_TASK TO CARRY OUT_. Return every line of the listing, exactly as it reads.

___ GIVEN ENTRIES

(** * native_crypto: the AEAD wrappers of [src/native_crypto/src/crypto.c]

    The four exported functions ([encrypt_aes_gcm_256], [decrypt_aes_gcm_256],
    [encrypt_chacha20_poly1305], [decrypt_chacha20_poly1305]) sequence calls
    into the AEAD interface of [<openssl/aead.h>] and translate their outcome
    into an [int].  The cipher and MAC themselves live in that library, which
    is not part of the repository: it enters this development as a record of
    operations ([AeadLibrary]) over which the wrappers are parameterised.

    Conventions (LP64 C): [size_t] is 64 bits wide and unsigned, [int] is 32
    bits wide and two's complement; a conversion to [int] of a value that does
    not fit wraps modulo [2^32], as gcc and clang document it. *)

From Stdlib Require Import ZArith String List Bool Lia.
Import ListNotations.
Open Scope Z_scope.
Open Scope bool_scope.

(** ** C data *)

(** [uint8_t]. *)
Definition byte : Type := Z.

(** A [uint8_t*]: [None] is [NULL]; [Some bs] points at an object whose bytes,
    from the pointer on, are [bs]. *)
Definition ptr : Type := option (list byte).

Definition is_null (p : ptr) : bool :=
  match p with
  | None => true
  | Some _ => false
  end.

Definition contents (p : ptr) : list byte :=
  match p with
  | None => []
  | Some bs => bs
  end.

(** Arithmetic in [size_t]. *)
Definition size_t (z : Z) : Z := z mod 2 ^ 64.

(** The conversion [(int)x]. *)
Definition to_int (z : Z) : Z := (z + 2 ^ 31) mod 2 ^ 32 - 2 ^ 31.

Definition INT_MAX : Z := 2 ^ 31 - 1.

(** ** The AEAD library the wrappers call *)

(** What a seal or open call leaves behind: its return value ([1] or [0]),
    the value stored through [out_len], and the output buffer afterwards. *)
Record aead_result : Type := mk_aead_result {
  ret_ok : bool;
  out_len : Z;
  out_mem : ptr
}.

(** The declarations of [<openssl/aead.h>] that [crypto.c] uses.  Pointer and
    length arguments come in the order of the C prototypes:
    [EVP_AEAD_CTX_init alg key key_len tag_len] and
    [EVP_AEAD_CTX_seal ctx out max_out_len nonce nonce_len in in_len ad ad_len]
    (same for open).  [EVP_AEAD_DEFAULT_TAG_LENGTH] is a macro of that
    header. *)
Record AeadLibrary : Type := mk_AeadLibrary {
  EVP_AEAD : Type;
  EVP_AEAD_CTX : Type;
  EVP_aead_aes_256_gcm : EVP_AEAD;
  EVP_aead_chacha20_poly1305 : EVP_AEAD;
  EVP_AEAD_key_length : EVP_AEAD -> Z;
  EVP_AEAD_max_overhead : EVP_AEAD -> Z;
  EVP_AEAD_DEFAULT_TAG_LENGTH : Z;
  EVP_AEAD_CTX_init : EVP_AEAD -> ptr -> Z -> Z -> option EVP_AEAD_CTX;
  EVP_AEAD_CTX_seal :
    EVP_AEAD_CTX -> ptr -> Z -> ptr -> Z -> ptr -> Z -> ptr -> Z -> aead_result;
  EVP_AEAD_CTX_open :
    EVP_AEAD_CTX -> ptr -> Z -> ptr -> Z -> ptr -> Z -> ptr -> Z -> aead_result
}.

(** ** Effects of one call *)

(** The library calls and the diagnostics a call performs, in order; a seal
    or open is recorded with the room it was told the output buffer has. *)
Inductive event : Type :=
| EvInit (ok : bool)
| EvSeal (max_out_len : Z) (ok : bool)
| EvOpen (max_out_len : Z) (ok : bool)
| EvCleanup
| EvDiag (context_message : string).

(** The caller's output buffer and the events so far. *)
Record machine : Type := mk_machine {
  outbuf : ptr;
  events : list event
}.

Definition M (A : Type) : Type := machine -> A * machine.

Definition mret {A : Type} (a : A) : M A := fun s => (a, s).

Definition mbind {A B : Type} (m : M A) (k : A -> M B) : M B :=
  fun s => let (a, s') := m s in k a s'.

Notation "x <- m ;; k" := (mbind m (fun x => k))
  (at level 61, m at next level, right associativity).
Notation "m ;;; k" := (mbind m (fun _ => k))
  (at level 61, right associativity).

Definition emit (e : event) : M unit :=
  fun s => (tt, mk_machine (outbuf s) (events s ++ [e])).

(** What the caller observes once the call has returned. *)
Record call_result : Type := mk_call_result {
  status : Z;
  out : ptr;
  trace : list event
}.

Definition run (out0 : ptr) (m : M Z) : call_result :=
  let (r, s) := m (mk_machine out0 []) in
  mk_call_result r (outbuf s) (events s).

Section Codec.

Variable L : AeadLibrary.

(** *** Library calls as effects *)

Definition CTX_init (alg : EVP_AEAD L) (key : ptr) (key_len tag_len : Z)
  : M (option (EVP_AEAD_CTX L)) :=
  fun s =>
    let c := EVP_AEAD_CTX_init L alg key key_len tag_len in
    (c, mk_machine (outbuf s)
          (events s ++ [EvInit (match c with Some _ => true | None => false end)])).

Definition CTX_seal (ctx : EVP_AEAD_CTX L) (max_out_len : Z)
  (nonce : ptr) (nonce_len : Z) (inp : ptr) (in_len : Z)
  (ad : ptr) (ad_len : Z) : M (bool * Z) :=
  fun s =>
    let r := EVP_AEAD_CTX_seal L ctx (outbuf s) max_out_len
               nonce nonce_len inp in_len ad ad_len in
    ((ret_ok r, out_len r),
     mk_machine (out_mem r) (events s ++ [EvSeal max_out_len (ret_ok r)])).

Definition CTX_open (ctx : EVP_AEAD_CTX L) (max_out_len : Z)
  (nonce : ptr) (nonce_len : Z) (inp : ptr) (in_len : Z)
  (ad : ptr) (ad_len : Z) : M (bool * Z) :=
  fun s =>
    let r := EVP_AEAD_CTX_open L ctx (outbuf s) max_out_len
               nonce nonce_len inp in_len ad ad_len in
    ((ret_ok r, out_len r),
     mk_machine (out_mem r) (events s ++ [EvOpen max_out_len (ret_ok r)])).

Definition CTX_cleanup : M unit := emit EvCleanup.

(** [handle_boringssl_errors]: the context message and the library's error
    queue go to [stderr]. *)
Definition handle_boringssl_errors (context_message : string) : M unit :=
  emit (EvDiag context_message).

(** The code under a [cleanup_...] label. *)
Definition cleanup (result_status : Z) : M Z :=
  CTX_cleanup ;;; mret result_status.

______

_EXERCISE RESPONSE_.
(** * native_crypto: the AEAD wrappers of [src/native_crypto/src/crypto.c]

    The four exported functions ([encrypt_aes_gcm_256], [decrypt_aes_gcm_256],
    [encrypt_chacha20_poly1305], [decrypt_chacha20_poly1305]) sequence calls
    into the AEAD interface of [<openssl/aead.h>] and translate their outcome
    into an [int].  The cipher and MAC themselves live in that library, which
    is not part of the repository: it enters this development as a record of
    operations ([AeadLibrary]) over which the wrappers are parameterised.

    Conventions (LP64 C): [size_t] is 64 bits wide and unsigned, [int] is 32
    bits wide and two's complement; a conversion to [int] of a value that does
    not fit wraps modulo [2^32], as gcc and clang document it. *)

From Stdlib Require Import ZArith String List Bool Lia.
Import ListNotations.
Open Scope Z_scope.
Open Scope bool_scope.

(** ** C data *)

(** [uint8_t]. *)
Definition byte : Type := Z.

(** A [uint8_t*]: [None] is [NULL]; [Some bs] points at an object whose bytes,
    from the pointer on, are [bs]. *)
Definition ptr : Type := option (list byte).

Definition is_null (p : ptr) : bool :=
  match p with
  | None => true
  | Some _ => false
  end.

Definition contents (p : ptr) : list byte :=
  match p with
  | None => []
  | Some bs => bs
  end.

(** Arithmetic in [size_t]. *)
Definition size_t (z : Z) : Z := z mod 2 ^ 64.

(** The conversion [(int)x]. *)
Definition to_int (z : Z) : Z := (z + 2 ^ 31) mod 2 ^ 32 - 2 ^ 31.

Definition INT_MAX : Z := 2 ^ 31 - 1.

(** ** The AEAD library the wrappers call *)

(** What a seal or open call leaves behind: its return value ([1] or [0]),
    the value stored through [out_len], and the output buffer afterwards. *)
Record aead_result : Type := mk_aead_result {
  ret_ok : bool;
  out_len : Z;
  out_mem : ptr
}.

(** The declarations of [<openssl/aead.h>] that [crypto.c] uses.  Pointer and
    length arguments come in the order of the C prototypes:
    [EVP_AEAD_CTX_init alg key key_len tag_len] and
    [EVP_AEAD_CTX_seal ctx out max_out_len nonce nonce_len in in_len ad ad_len]
    (same for open).  [EVP_AEAD_DEFAULT_TAG_LENGTH] is a macro of that
    header. *)
Record AeadLibrary : Type := mk_AeadLibrary {
  EVP_AEAD : Type;
  EVP_AEAD_CTX : Type;
  EVP_aead_aes_256_gcm : EVP_AEAD;
  EVP_aead_chacha20_poly1305 : EVP_AEAD;
  EVP_AEAD_key_length : EVP_AEAD -> Z;
  EVP_AEAD_max_overhead : EVP_AEAD -> Z;
  EVP_AEAD_DEFAULT_TAG_LENGTH : Z;
  EVP_AEAD_CTX_init : EVP_AEAD -> ptr -> Z -> Z -> option EVP_AEAD_CTX;
  EVP_AEAD_CTX_seal :
    EVP_AEAD_CTX -> ptr -> Z -> ptr -> Z -> ptr -> Z -> ptr -> Z -> aead_result;
  EVP_AEAD_CTX_open :
    EVP_AEAD_CTX -> ptr -> Z -> ptr -> Z -> ptr -> Z -> ptr -> Z -> aead_result
}.

(** ** Effects of one call *)

(** The library calls and the diagnostics a call performs, in order; a seal
    or open is recorded with the room it was told the output buffer has. *)
Inductive event : Type :=
| EvInit (ok : bool)
| EvSeal (max_out_len : Z) (ok : bool)
| EvOpen (max_out_len : Z) (ok : bool)
| EvCleanup
| EvDiag (context_message : string).

(** The caller's output buffer and the events so far. *)
Record machine : Type := mk_machine {
  outbuf : ptr;
  events : list event
}.

Definition M (A : Type) : Type := machine -> A * machine.

Definition mret {A : Type} (a : A) : M A := fun s => (a, s).

Definition mbind {A B : Type} (m : M A) (k : A -> M B) : M B :=
  fun s => let (a, s') := m s in k a s'.

Notation "x <- m ;; k" := (mbind m (fun x => k))
  (at level 61, m at next level, right associativity).
Notation "m ;;; k" := (mbind m (fun _ => k))
  (at level 61, right associativity).

Definition emit (e : event) : M unit :=
  fun s => (tt, mk_machine (outbuf s) (events s ++ [e])).

(** What the caller observes once the call has returned. *)
Record call_result : Type := mk_call_result {
  status : Z;
  out : ptr;
  trace : list event
}.

Definition run (out0 : ptr) (m : M Z) : call_result :=
  let (r, s) := m (mk_machine out0 []) in
  mk_call_result r (outbuf s) (events s).

Section Codec.

Variable L : AeadLibrary.

(** *** Library calls as effects *)

Definition CTX_init (alg : EVP_AEAD L) (key : ptr) (key_len tag_len : Z)
  : M (option (EVP_AEAD_CTX L)) :=
  fun s =>
    let c := EVP_AEAD_CTX_init L alg key key_len tag_len in
    (c, mk_machine (outbuf s)
          (events s ++ [EvInit (match c with Some _ => true | None => false end)])).

Definition CTX_seal (ctx : EVP_AEAD_CTX L) (max_out_len : Z)
  (nonce : ptr) (nonce_len : Z) (inp : ptr) (in_len : Z)
  (ad : ptr) (ad_len : Z) : M (bool * Z) :=
  fun s =>
    let r := EVP_AEAD_CTX_seal L ctx (outbuf s) max_out_len
               nonce nonce_len inp in_len ad ad_len in
    ((ret_ok r, out_len r),
     mk_machine (out_mem r) (events s ++ [EvSeal max_out_len (ret_ok r)])).

Definition CTX_open (ctx : EVP_AEAD_CTX L) (max_out_len : Z)
  (nonce : ptr) (nonce_len : Z) (inp : ptr) (in_len : Z)
  (ad : ptr) (ad_len : Z) : M (bool * Z) :=
  fun s =>
    let r := EVP_AEAD_CTX_open L ctx (outbuf s) max_out_len
               nonce nonce_len inp in_len ad ad_len in
    ((ret_ok r, out_len r),
     mk_machine (out_mem r) (events s ++ [EvOpen max_out_len (ret_ok r)])).

Definition CTX_cleanup : M unit := emit EvCleanup.

(** [handle_boringssl_errors]: the context message and the library's error
    queue go to [stderr]. *)
Definition handle_boringssl_errors (context_message : string) : M unit :=
  emit (EvDiag context_message).

(** The code under a [cleanup_...] label. *)
Definition cleanup (result_status : Z) : M Z :=
  CTX_cleanup ;;; mret result_status.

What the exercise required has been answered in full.